Task instructions: Filter these entries down to the lines that hold the word "analysis", and show each of them.

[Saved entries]
________________________

(** * PassAudit: breach index, entropy model, feedback assembly and
      secure generation

    A shallow embedding of the Python sources

      - [utils/crypto.py]             (digest, entropy, score helper)
      - [utils/dictionary_loader.py]  (index construction)
      - [core/checker.py]             (breach lookup)
      - [core/analyzer.py]            (analysis result and feedback)
      - [core/generator.py]           (passphrase / mixed / alphanumeric / pin)
      - [utils/display.py]            (table of generated passwords, batch summary)
      - [utils/report_generator.py]   (score distribution of a batch)
      - [main.py]                     (the batch command: reading and analysis loop)

    Conventions of the embedding.

      - A Python [int] is a [Z]; a Python [str] is the list of its Unicode
        code points ([pystr]); [bytes] is a list of numbers in [0, 256).
      - A Python [float] that holds the entropy of a candidate, a
        percentage or an average is modelled by the real number it
        approximates: [math.log2] is the real base-2 logarithm, [*]
        and [/] are exact.  Comparisons against the integer thresholds
        of the sources are comparisons of reals.
      - The floats that fix the number of words of a passphrase are
        followed in binary64, where a rounding decides the result; the
        C library's [log2] is a parameter there, the class [Libm].
      - What rich makes of a text with brackets is a parameter, the
        class [Rich].
      - A call that may raise returns a [result]; [Raise e] is the
        exception escaping the call.
      - The character tables of the Unicode database (what [str.islower]
        and friends answer beyond ASCII) are a parameter, the class
        [UnicodeData]; the ASCII range is written out. *)

From Stdlib Require Import ZArith List String Ascii Bool Lia Reals Lra DecimalString.
From Stdlib Require Import SpecFloat.
From stdpp Require Import gmap sorting.
Import ListNotations.
Local Open Scope Z_scope.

________________________

Your solution:
      - [core/analyzer.py]            (analysis result and feedback)
      - [main.py]                     (the batch command: reading and analysis loop)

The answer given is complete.